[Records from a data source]
- - - - - - -
Lemma handleSendMessage_reply_witness :
  exists k : Settled (option string) -> Async,
    snd (run (handleSendMessage (state Sample.typed)) (state Sample.typed))
    = Suspended {| call := generateContent "hello"; resume := k |}
    /\ chatHistory (fst (run (k (Fulfilled (Some "Hi!"))) (state Sample.sent)))
       = [{| role := user; text := "hello" |}; {| role := bot; text := "Hi!" |}]
    /\ chatHistory (fst (run (k Rejected) (state Sample.sent)))
       = [{| role := user; text := "hello" |};
          {| role := bot;
             text := "Error connecting to AI service. Please check your connection." |}]
    /\ isSending (fst (run (k Rejected) (state Sample.sent))) = false.
Proof.
  destruct (handleSendMessage_reply (state Sample.typed))
    as (k & Hk & _ & Hpaths).
  - discriminate.
  - reflexivity.
  - exists k. split; [exact Hk |].
    destruct (Hpaths (state Sample.sent)) as (Htext & _ & _ & Hrejected & Hflag).
    split; [apply Htext; discriminate |].
    split; [exact Hrejected | apply Hflag].
Defined.

(** C6. [fetchMotivation] raises the loading flag and suspends on the
    session call. If that call is rejected, or if the query that follows
    it is rejected, [motivation] is afterwards the same fixed sentence,
    which is not the one used for an empty quote, and
    [isMotivationLoading] is false; on the remaining path, the fulfilled
    query, [motivation] is the quote, or the other fixed sentence when the
    quote is empty or absent, and [isMotivationLoading] is false as well.
    Every path completes. *)
Theorem fetchMotivation_paths (name : string) (s : State) :
  exists k1 : Settled string -> Async,
    snd (run (fetchMotivation name) s)
    = Suspended {| call := createOnDemandSession name; resume := k1 |}
    /\ isMotivationLoading (fst (run (fetchMotivation name) s)) = true
    /\ motivation (fst (run (fetchMotivation name) s)) = motivation s
    /\ (forall s1 : State,
          snd (run (k1 Rejected) s1) = Completed
          /\ motivation (fst (run (k1 Rejected) s1))
             = "Success is the sum of small efforts, repeated day-in and day-out."
          /\ isMotivationLoading (fst (run (k1 Rejected) s1)) = false)
    /\ (forall (s1 : State) (sid : string),
        exists k2 : Settled (option string) -> Async,
          run (k1 (Fulfilled sid)) s1
          = (s1,
             Suspended {| call := queryOnDemand sid "Give me a motivation quote for today.";
                          resume := k2 |})
          /\ (forall s2 : State,
                snd (run (k2 Rejected) s2) = Completed
                /\ motivation (fst (run (k2 Rejected) s2))
                   = "Success is the sum of small efforts, repeated day-in and day-out."
                /\ isMotivationLoading (fst (run (k2 Rejected) s2)) = false)
          /\ (forall (s2 : State) (quote : option string),
                snd (run (k2 (Fulfilled quote)) s2) = Completed
                /\ motivation (fst (run (k2 (Fulfilled quote)) s2))
                   = match quote with
                     | Some (String c q) => String c q
                     | _ => "Consistency is the key to mastering your career path."
                     end
                /\ isMotivationLoading (fst (run (k2 (Fulfilled quote)) s2)) = false))
    /\ "Success is the sum of small efforts, repeated day-in and day-out."
       <> "Consistency is the key to mastering your career path.".
Proof.
  eexists. split; [reflexivity |]. split; [reflexivity |]. split; [reflexivity |].
  split; [intros s1; repeat split |]. split; [| discriminate].
  intros s1 sid. eexists. split; [reflexivity |]. split.
  - intros s2. repeat split.
  - intros s2 [[|c q]|]; repeat split.
Qed.

End Handlers.

(** ** The running component *)

Section Component.

Local Open Scope list_scope.

Lemma start_unfold (p : Async) (sys : System) :
  start p sys
  = {| state := fst (run p (state sys));
       pending := pending sys ++ spawned (snd (run p (state sys))) |}.
Proof. unfold start. now destruct (run p (state sys)). Qed.

Lemma in_flight_pending (s : State) (l : list Task) :
  in_flight {| state := s; pending := l |}
  = length (List.filter (fun t => is_chat_call (call t)) l).
Proof. reflexivity. Qed.

(** Running a neutral function keeps the chat cells and spawns no chat
    request. *)
Lemma run_neutral (p : Async) :
  chat_neutral p ->
  forall s : State,
    chatPart (fst (run p s)) = chatPart s
    /\ Forall task_ok (spawned (snd (run p s)))
    /\ List.filter (fun t => is_chat_call (call t)) (spawned (snd (run p s))) = [].
Proof.
  induction 1 as [| |f k Hf Hk IH|X c k Hc Hk IH]; intros s; cbn [run fst snd spawned].
  - auto.
  - auto.
  - destruct (IH (f s)) as (Hpart & Hok & Hnone).
    rewrite Hpart, Hf. auto.
  - split; [reflexivity |]. split.
    + constructor; [| constructor]. unfold task_ok. cbn [call resume awaited].
      rewrite Hc. exact Hk.
    + cbn [List.filter call awaited]. now rewrite Hc.
Qed.

Lemma fetchMotivation_neutral (name : string) : chat_neutral (fetchMotivation name).
Proof.
  unfold fetchMotivation, set, await. cbn [andThen try_catch finally].
  constructor; [reflexivity |].
  constructor; [reflexivity |].
  intros [sid|]; cbn [andThen try_catch finally].
  - constructor; [reflexivity |].
    intros [quote|]; cbn [andThen try_catch finally];
      repeat (constructor; try reflexivity).
  - repeat (constructor; try reflexivity).
Qed.

Lemma alternates_nil : Spec.alternates [].
Proof. intros i m Hi. rewrite lookup_nil in Hi. discriminate. Qed.

Lemma alternates_snoc (h : list ChatMessage) (m : ChatMessage) :
  Spec.alternates h ->
  role m = (if Nat.even (length h) then user else bot) ->
  Spec.alternates (h ++ [m]).
Proof.
  intros Halt Hrole i m' Hi.
  apply lookup_app_Some in Hi as [Hi|[Hlen Hi]].
  - now apply Halt.
  - apply list_lookup_singleton_Some in Hi as [Hi <-].
    replace i with (length h) by lia. exact Hrole.
Qed.

(** The effect of one step on the chat cells and on the chat requests in
    flight: none, or the start of a turn, or its end. *)
Lemma step_chat_effect (sys sys' : System) :
  Forall task_ok (pending sys) ->
  in_flight sys = (if isSending (state sys) then 1 else 0)%nat ->
  step sys sys' ->
  Forall task_ok (pending sys')
  /\ ((chatPart (state sys') = chatPart (state sys)
       /\ in_flight sys' = in_flight sys)
      \/ (isSending (state sys) = false
          /\ JsString.trim (chatInput (state sys)) <> ""
          /\ isSending (state sys') = true
          /\ in_flight sys' = 1%nat
          /\ chatHistory (state sys')
             = chatHistory (state sys)
               ++ [{| role := user; text := chatInput (state sys) |}])
      \/ (isSending (state sys) = true
          /\ isSending (state sys') = false
          /\ in_flight sys' = 0%nat
          /\ exists reply : string,
               chatHistory (state sys')
               = chatHistory (state sys) ++ [{| role := bot; text := reply |}])).
Proof.
  intros Htasks Hflight Hstep.
  destruct Hstep as [sys|sys v|sys|sys name|sys before t after o Hpending].
  - split; [exact Htasks | left; split; reflexivity].
  - split; [exact Htasks | left; split; reflexivity].
  - destruct (isSending (state sys)) eqn:Hsending.
    { rewrite start_rejected by now right.
      split; [exact Htasks | left; split; reflexivity]. }
    destruct (decide (JsString.trim (chatInput (state sys)) = "")) as [Hblank|Hblank].
    { rewrite start_rejected by now left.
      split; [exact Htasks | left; split; reflexivity]. }
    destruct (handleSendMessage_accepted (state sys) Hblank Hsending) as (k & Hrun & Hk).
    rewrite start_unfold, Hrun. cbn [fst snd spawned state pending]. split.
    + apply Forall_app. split; [exact Htasks |].
      constructor; [| constructor]. unfold task_ok.
      cbn [call resume awaited is_chat_call].
      intros o s. exists (botReply o). apply Hk.
    + right; left. split; [reflexivity |]. split; [exact Hblank |].
      split; [reflexivity |]. split; [| reflexivity].
      rewrite in_flight_pending, List.filter_app, length_app.
      unfold in_flight in Hflight. rewrite Hflight. reflexivity.
  - destruct (run_neutral _ (fetchMotivation_neutral name) (state sys))
      as (Hpart & Hok & Hnone).
    rewrite start_unfold. cbn [state pending]. split.
    + apply Forall_app. split; assumption.
    + left. split; [exact Hpart |].
      rewrite in_flight_pending, List.filter_app, Hnone, app_nil_r. reflexivity.
  - rewrite Hpending in Htasks.
    apply Forall_app in Htasks as [Hbefore Htasks].
    apply Forall_cons in Htasks as [Ht Hafter].
    unfold in_flight in Hflight.
    rewrite Hpending, List.filter_app, length_app in Hflight. cbn [List.filter] in Hflight.
    rewrite start_unfold. cbn [state pending].
    unfold task_ok in Ht. destruct (is_chat_call (call t)) eqn:Hchat.
    + destruct (Ht o (state sys)) as (reply & Hrun). rewrite Hrun.
      cbn [fst snd spawned length] in *. split.
      * rewrite app_nil_r. apply Forall_app. split; assumption.
      * right; right.
        destruct (isSending (state sys)); [| lia].
        split; [reflexivity |]. split; [reflexivity |]. split.
        -- rewrite in_flight_pending, app_nil_r, List.filter_app, length_app. lia.
        -- exists reply. reflexivity.
    + destruct (run_neutral _ (Ht o) (state sys)) as (Hpart & Hok & Hnone). split.
      * apply Forall_app. split; [apply Forall_app; split; assumption | exact Hok].
      * left. split; [exact Hpart |].
        rewrite in_flight_pending, !List.filter_app, Hnone, app_nil_r, length_app.
        unfold in_flight. rewrite Hpending, List.filter_app, length_app.
        cbn [List.filter]. rewrite Hchat. reflexivity.
Qed.

Lemma invariant_initial : invariant initialSystem.
Proof.
  constructor; cbn; [constructor | reflexivity | apply alternates_nil | reflexivity].
Qed.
- - - - - - -
## ACTIVITY
Could you set down, word for word, only the lines above from the line with "split; [reflexivity |]. split; [reflexivity |]. split." to the line with "assumption | exact Hok].", including both?

## EXPECTED OUTPUT
        split; [reflexivity |]. split; [reflexivity |]. split.
        -- rewrite in_flight_pending, app_nil_r, List.filter_app, length_app. lia.
        -- exists reply. reflexivity.
    + destruct (run_neutral _ (Ht o) (state sys)) as (Hpart & Hok & Hnone). split.
      * apply Forall_app. split; [apply Forall_app; split; assumption | exact Hok].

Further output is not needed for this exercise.